VMCD.ORG » Fractured blocks when Rman backup is running

系统alert在主库出现下面错误 OS为linux 5.5

Stopping background process CJQ0
Sat Feb 11 03:41:07 2012
Hex dump of (file 9, block 561424) in trace file /data/oracle/diag/rdbms/yhdstd/yhddb1/trace/yhddb1_ora_11327.trc
Corrupt block relative dba: 0x02489110 (file 9, block 561424)
Fractured block found during backing up datafile
Data in bad block:
type: 6 format: 2 rdba: 0x02489110
last change scn: 0x0007.a9d2831f seq: 0x1 flg: 0x06
spare1: 0x0 spare2: 0x0 spare3: 0x0
consistency value in tail: 0xe6b90601
check value in block header: 0x8c60
computed block checksum: 0x82af
Reread of blocknum=561424, file=/data/oracle/oradata/yhddb1/md_data01.dbf. found valid data

这个情况在9i比较常见，rman备份时datafile 正在处在剧烈的io操作，如大批量的写入等等，oracle判断此块为Fractured，但是这并不是真正意义上的Corrupt

oracle会再次check这个块 ‘Reread of blocknum=561424, file=/data/oracle/oradata/yhddb1/md_data01.dbf. found valid data’ 发现这个块是valid的，数据库版本是11.2.0.3

[oracle@rac03 ~]$ crontab -l
0 03 * * 2 sh /home/oracle/monitor/script/rman_level0.sh >> /home/oracle/monitor/script/rman_level0.log
0 03 * * 0,1,3,4,5,6 sh /home/oracle/monitor/script/rman_level1.sh >> /home/oracle/monitor/script/rman_level1.log

rman备份确实是放在3点左右，和alert log 中的时间相吻合

由此发现在11g中我们还是建议rman备份尽量不要放在数据库繁忙的阶段

reference:

fact: Oracle Server – Enterprise Edition 8
fact: Oracle Server – Enterprise Edition 9
fact: Recovery Manager (RMAN)
symptom: Fractured block found during backup up datafile
symptom: Reread of blocknum found some corrupt data
symptom: Analyze table validate structure cascade returns no errors
change: NOTE ROLE:

The messages are of the form

Reread of blocknum=36256, file=/pdscdata/pdsclive/data1/dispatch_data_large2.
dbf. found same corrupt data
***
Corrupt block relative dba: 0xfc008dc0 (file 63, block 36288)
Fractured block found during backing up datafile
Data in bad block –
type: 0 format: 0 rdba: 0x00000000
last change scn: 0x0000.00000000 seq: 0x0 flg: 0x00
consistency value in tail: 0x53494e53
check value in block header: 0x0, block checksum disabled
spare1: 0x0, spare2: 0x0, spare3: 0x0
cause: RMAN backups of datafile are being performed while the datafile is
involved in heavy I/O.

RMAN reads Oracle blocks from disk. If it finds that the block is fractured,
which means it is being actively used, it performs a reread of the block. If
that fails again then the block is assumed to be corrupt.
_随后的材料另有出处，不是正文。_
(* ===== verification/Lifecycle.v ===== *)
(** * The session life cycle of the specification, refined by the page

    The specification describes a session as a state machine over
    [IDLE], [RUNNING], [PAUSED] and [COMPLETED] with a countdown, a
    planned duration and a history (its transition table of section 4.1).
    [spec_step] is that table: choosing a destination or a freestyle
    duration while idle, departing, one tick, the tick that reaches 0 and
    records the session, pausing, resuming, finishing early, abandoning
    and booking the next journey, plus the stutter step of everything that
    leaves the session alone.  [abs] reads the abstract state off the
    hooks of [App]: the timer state, [timeLeft], [initialDuration] and,
    per recorded session, its planned and actual minutes.

    [world_step_refines] shows that every macrotask of the page
    ([Scheduler.world_step]) from a world satisfying [world_inv] is one
    step of the table or one of [overlay_step]: the overlays of the page
    do not take keyboard focus from the buttons below them, so the
    freestyle modal can stay open over a running page, and its confirm
    button (which restarts the countdown and reopens the booking) and the
    booking's boarding then act on a session that is not IDLE.  Every
    reachable page is reached by these steps from the initial page
    ([reachable_refines]); [confirm_restarts_trip] shows the restart is
    taken from every reachable page where the modal is open, and
    [board_after_arrival_records_again] that a boarding on a completed
    page at 0 records the trip a second time. *)

From Stdlib Require Import ZArith QArith String Lia.
From stdpp Require Import base list strings decidable relations.
From coqutil Require Import Datatypes.RecordSetters.
From S2P Require Import Prelude JsRuntime Types Catalog AppState Session Labels Flavor Media Remote Scheduler Invariants Behaviour.
Import DoubleBraceUpdate.
Import Scheduler.

Local Open Scope Z_scope.

Module Lifecycle.

(** The abstract state of a session. *)
Record Abs := mkAbs {
  a_state : TimerState;
  a_left : Z;
  a_initial : Z;
  a_history : list (Z * Z)   (** planned and actual minutes, newest first *)
}.

Definition record_of (x : FocusSession.t) : Z * Z :=
  (FocusSession.durationMinutes x, from_option id 0 (FocusSession.actualDurationMinutes x)).

Definition abs (s : App) : Abs :=
  mkAbs (timerState s) (timeLeft s) (initialDuration s) (record_of <$> sessions s).

(** The transition table of the specification (section 4.1). *)
Inductive spec_step : Abs -> Abs -> Prop :=
  | sp_stay a : spec_step a a
  | sp_choose l i i' h : 0 < i' -> spec_step (mkAbs IDLE l i h) (mkAbs IDLE i' i' h)
  | sp_depart i h : spec_step (mkAbs IDLE i i h) (mkAbs RUNNING i i h)
  | sp_tick l i h : 1 < l -> spec_step (mkAbs RUNNING l i h) (mkAbs RUNNING (l - 1) i h)
  | sp_expire i h : spec_step (mkAbs RUNNING 1 i h) (mkAbs COMPLETED 0 i ((i / 60, i / 60) :: h))
  | sp_pause l i h : spec_step (mkAbs RUNNING l i h) (mkAbs PAUSED l i h)
  | sp_resume l i h : spec_step (mkAbs PAUSED l i h) (mkAbs RUNNING l i h)
  | sp_finish st l i h : st = RUNNING \/ st = PAUSED ->
      spec_step (mkAbs st l i h) (mkAbs COMPLETED l i ((i / 60, (i - l) / 60) :: h))
  | sp_abandon st l i h : st = RUNNING \/ st = PAUSED -> spec_step (mkAbs st l i h) (mkAbs IDLE i i h)
  | sp_reset l i h : spec_step (mkAbs COMPLETED l i h) (mkAbs IDLE i i h).

(** The steps the table does not have.  The overlays ([fixed inset-0])
    only cover the page: keyboard focus reaches its buttons, so Depart can
    open the booking over the freestyle modal, boarding then leaves that
    modal open over a running page, and its confirm button (which also
    reopens the booking) works in any timer state. *)
Inductive overlay_step : Abs -> Abs -> Prop :=
  | ov_restart st l i i' h : st <> IDLE -> 0 < i' -> overlay_step (mkAbs st l i h) (mkAbs st i' i' h)
  | ov_board l i h : 0 < l -> overlay_step (mkAbs COMPLETED l i h) (mkAbs RUNNING l i h)
  | ov_board_expired i h : overlay_step (mkAbs COMPLETED 0 i h) (mkAbs COMPLETED 0 i ((i / 60, i / 60) :: h)).

(** The controls of an open overlay that move the session. *)
Definition overlay_control (ev : UserEvent) (s : App) : Prop :=
  match ev with
  | ConfirmFreestyle _ => showFreestyleModal s = true
  | TicketComplete _ => isBooking s = true
  | _ => False
  end.

Definition behind_overlay {F : FlavorService} (e : Event) (s : App) : Prop :=
  match e with User ev => overlay_control ev s | _ => False end.

(** ** Updates that leave the session alone *)

Lemma abs_eq_fields n s :
  abs n = abs s -> timerState n = timerState s /\ timeLeft n = timeLeft s.
Proof. intros E. split; [exact (f_equal a_state E)|exact (f_equal a_left E)]. Qed.

Lemma apply_handler_same res w :
  app_inv (app w) -> abs (fst res) = abs (app w) -> abs (app (apply_handler res w)) = abs (app w).
Proof.
  intros [_ Hr] E. destruct (abs_eq_fields _ _ E) as [E1 E2].
  destruct (apply_handler_plain res w) as [-> _]; [|exact E].
  rewrite E1, E2. intros [H1 H2]. specialize (Hr H1). lia.
Qed.

Lemma apply_update_same n w :
  app_inv (app w) -> abs n = abs (app w) -> abs (app (apply_update n w)) = abs (app w).
Proof. exact (apply_handler_same (n, []) w). Qed.

(** A handler that leaves the session alone. *)
Lemma frame_spec n s :
  app_inv s -> abs n = abs s -> spec_step (abs s) (abs n) /\ (timerState n = RUNNING -> 0 < timeLeft n).
Proof.
  intros [_ Hr] E. rewrite E. split; [apply sp_stay|]. destruct (abs_eq_fields _ _ E) as [-> ->]. exact Hr.
Qed.

(** ** The handlers that move the session *)

Lemma abs_unfold s : abs s = mkAbs (timerState s) (timeLeft s) (initialDuration s) (record_of <$> sessions s).
Proof. reflexivity. Qed.

Lemma board_abs seat s :
  let n := fst (Session.onTicketAnimationComplete seat s) in
  abs n = mkAbs RUNNING (timeLeft s) (initialDuration s) (record_of <$> sessions s) /\
  timerState n = RUNNING /\ timeLeft n = timeLeft s /\ initialDuration n = initialDuration s /\
  sessions n = sessions s.
Proof. unfold Session.onTicketAnimationComplete. by destruct (preloadedStation s). Qed.

(** Boarding a completed page whose countdown is at 0 makes the timer
    effect call [completeSession()] again. *)
Lemma board_completes seat s :
  timerState s = COMPLETED -> timeLeft s = 0 -> completes s (fst (Session.onTicketAnimationComplete seat s)) = true.
Proof.
  intros Hs H0. destruct (board_abs seat s) as (_ & B2 & B3 & _).
  unfold completes. apply andb_true_intro. split.
  - unfold timer_changed. rewrite B2, Hs, (bool_decide_eq_false_2 (COMPLETED = RUNNING)) by discriminate.
    reflexivity.
  - apply bool_decide_eq_true_2, timer_effect_complete. by rewrite B2, B3.
Qed.

(** Boarding ([onTicketAnimationComplete]) and the effects it triggers:
    departure from IDLE; from a state that is not IDLE (a booking reopened
    by the freestyle modal behind the page) it keeps a running countdown,
    resumes a paused one, restarts a completed one, or, at 0, records the
    completed session a second time. *)
Lemma board_spec seat w :
  app_inv (app w) ->
  let w' := apply_handler (Session.onTicketAnimationComplete seat (app w)) w in
  spec_step (abs (app w)) (abs (app w')) \/
  (timerState (app w) <> IDLE /\ overlay_step (abs (app w)) (abs (app w'))).
Proof.
  intros [Hi Hr]. cbv zeta. destruct (board_abs seat (app w)) as (B1 & B2 & B3 & B4 & B5).
  destruct (apply_handler_app (Session.onTicketAnimationComplete seat (app w)) w) as [Ha _].
  rewrite Ha. rewrite (abs_unfold (app w)).
  destruct (decide (timerState (app w) = COMPLETED /\ timeLeft (app w) = 0)) as [[Hs H0]|Hn].
  - rewrite (board_completes seat (app w) Hs H0). right. rewrite Hs, H0. split; [discriminate|].
    change (abs (fst (Session.completeSession false (now w) (fst (Session.onTicketAnimationComplete seat (app w))))))
      with (mkAbs COMPLETED (timeLeft (fst (Session.onTicketAnimationComplete seat (app w))))
              (initialDuration (fst (Session.onTicketAnimationComplete seat (app w))))
              (record_of (Session.newSession false (now w) (fst (Session.onTicketAnimationComplete seat (app w))))
               :: (record_of <$> sessions (fst (Session.onTicketAnimationComplete seat (app w)))))).
    rewrite B3, B4, B5, H0. unfold record_of. cbn. rewrite B4. apply ov_board_expired.
  - assert (Hp : 0 < timeLeft (app w)).
    { pose proof (ti_left_nonneg _ Hi). destruct (timerState (app w)) eqn:Es.
      - rewrite (ti_idle _ Hi Es). exact (ti_init_pos _ Hi).
      - by apply Hr.
      - by apply (ti_paused _ Hi).
      - destruct (decide (timeLeft (app w) = 0)); [by destruct Hn|lia]. }
    rewrite completes_false by (rewrite B3; lia). rewrite B1.
    destruct (timerState (app w)) eqn:Es.
    + left. rewrite (ti_idle _ Hi Es). apply sp_depart.
    + left. apply sp_stay.
    + left. apply sp_resume.
    + right. split; [discriminate|]. by apply ov_board.
Qed.

Lemma choose_spec s n :
  timerState s = IDLE -> timerState n = IDLE -> sessions n = sessions s ->
  timeLeft n = initialDuration n -> 0 < initialDuration n ->
  spec_step (abs s) (abs n) /\ (timerState n = RUNNING -> 0 < timeLeft n).
Proof.
  intros Hs Hn Hh El Hp. rewrite !abs_unfold, Hs, Hn, Hh, El. split; [by apply sp_choose|discriminate].
Qed.

Lemma pause_spec s :
  timerState s = RUNNING ->
  spec_step (abs s) (abs (fst (Session.pauseSession s))) /\
  (timerState (fst (Session.pauseSession s)) = RUNNING -> 0 < timeLeft (fst (Session.pauseSession s))).
Proof.
  intros Hs. change (abs (fst (Session.pauseSession s)))
    with (mkAbs PAUSED (timeLeft s) (initialDuration s) (record_of <$> sessions s)).
  rewrite abs_unfold, Hs. split; [apply sp_pause|discriminate].
Qed.

Lemma resume_spec s :
  timer_inv s -> timerState s = PAUSED ->
  spec_step (abs s) (abs (fst (Session.resumeSession s))) /\
  (timerState (fst (Session.resumeSession s)) = RUNNING -> 0 < timeLeft (fst (Session.resumeSession s))).
Proof.
  intros Hi Hs. pose proof (ti_paused _ Hi Hs).
  change (abs (fst (Session.resumeSession s)))
    with (mkAbs RUNNING (timeLeft s) (initialDuration s) (record_of <$> sessions s)).
  change (timeLeft (fst (Session.resumeSession s))) with (timeLeft s).
  rewrite abs_unfold, Hs. split; [apply sp_resume|intros _; lia].
Qed.

Lemma finish_spec t s :
  timerState s = RUNNING \/ timerState s = PAUSED ->
  spec_step (abs s) (abs (fst (Session.finishEarly t s))) /\
  (timerState (fst (Session.finishEarly t s)) = RUNNING -> 0 < timeLeft (fst (Session.finishEarly t s))).
Proof.
  intros Hs. change (abs (fst (Session.finishEarly t s)))
    with (mkAbs COMPLETED (timeLeft s) (initialDuration s)
            ((initialDuration s / 60, (initialDuration s - timeLeft s) / 60) :: (record_of <$> sessions s))).
  rewrite abs_unfold. split; [by apply sp_finish|discriminate].
Qed.

Lemma abandon_spec s :
  app_inv s -> timerState s = RUNNING \/ timerState s = PAUSED ->
  spec_step (abs s) (abs (fst (Session.abandonSession s))) /\
  (timerState (fst (Session.abandonSession s)) = RUNNING -> 0 < timeLeft (fst (Session.abandonSession s))).
Proof.
  intros Hi Hs. destruct (confirmAbandon s) eqn:Ec.
  - assert (B : abs (fst (Session.abandonSession s)) =
                mkAbs IDLE (initialDuration s) (initialDuration s) (record_of <$> sessions s))
      by (unfold Session.abandonSession; rewrite Ec; reflexivity).
    assert (B2 : timerState (fst (Session.abandonSession s)) = IDLE)
      by (unfold Session.abandonSession; rewrite Ec; reflexivity).
    rewrite B, B2, abs_unfold. split; [by apply sp_abandon|discriminate].
  - apply frame_spec; [exact Hi|]. unfold Session.abandonSession. rewrite Ec. reflexivity.
Qed.

Lemma reset_spec s :
  timerState s = COMPLETED ->
  spec_step (abs s) (abs (fst (Session.resetTimer s))) /\
  (timerState (fst (Session.resetTimer s)) = RUNNING -> 0 < timeLeft (fst (Session.resetTimer s))).
Proof.
  intros Hs. change (abs (fst (Session.resetTimer s)))
    with (mkAbs IDLE (initialDuration s) (initialDuration s) (record_of <$> sessions s)).
  rewrite abs_unfold, Hs. split; [apply sp_reset|discriminate].
Qed.

Lemma select_spec d s :
  app_inv s -> main_ctl IDLE s = true -> d ∈ Catalog.FREESTYLE_DESTINATION :: Catalog.DESTINATIONS ->
  spec_step (abs s) (abs (fst (Session.handleSelectDestination d s))) /\
  (timerState (fst (Session.handleSelectDestination d s)) = RUNNING ->
   0 < timeLeft (fst (Session.handleSelectDestination d s))).
Proof.
  intros Hi Hen Hd. apply enabled_state in Hen as Hs.
  unfold Session.handleSelectDestination. rewrite bool_decide_eq_true_2 by exact Hs.
  case_bool_decide as Hf.
  - pose proof (grid_duration_pos d Hd Hf). apply choose_spec; [exact Hs|exact Hs|reflexivity|reflexivity|].
    change (0 < Destination.durationMinutes d * 60). lia.
  - by apply frame_spec.
Qed.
By identifying the object that these blocks belong to by following
Handling Oracle Block Corruptions in Oracle7/8/8i and
performing an analyze .. validate structure cascade on the object involved you
can confirm that
the object is not corrupt.

fix:

Run the backups when the tablespace has less I/O activity.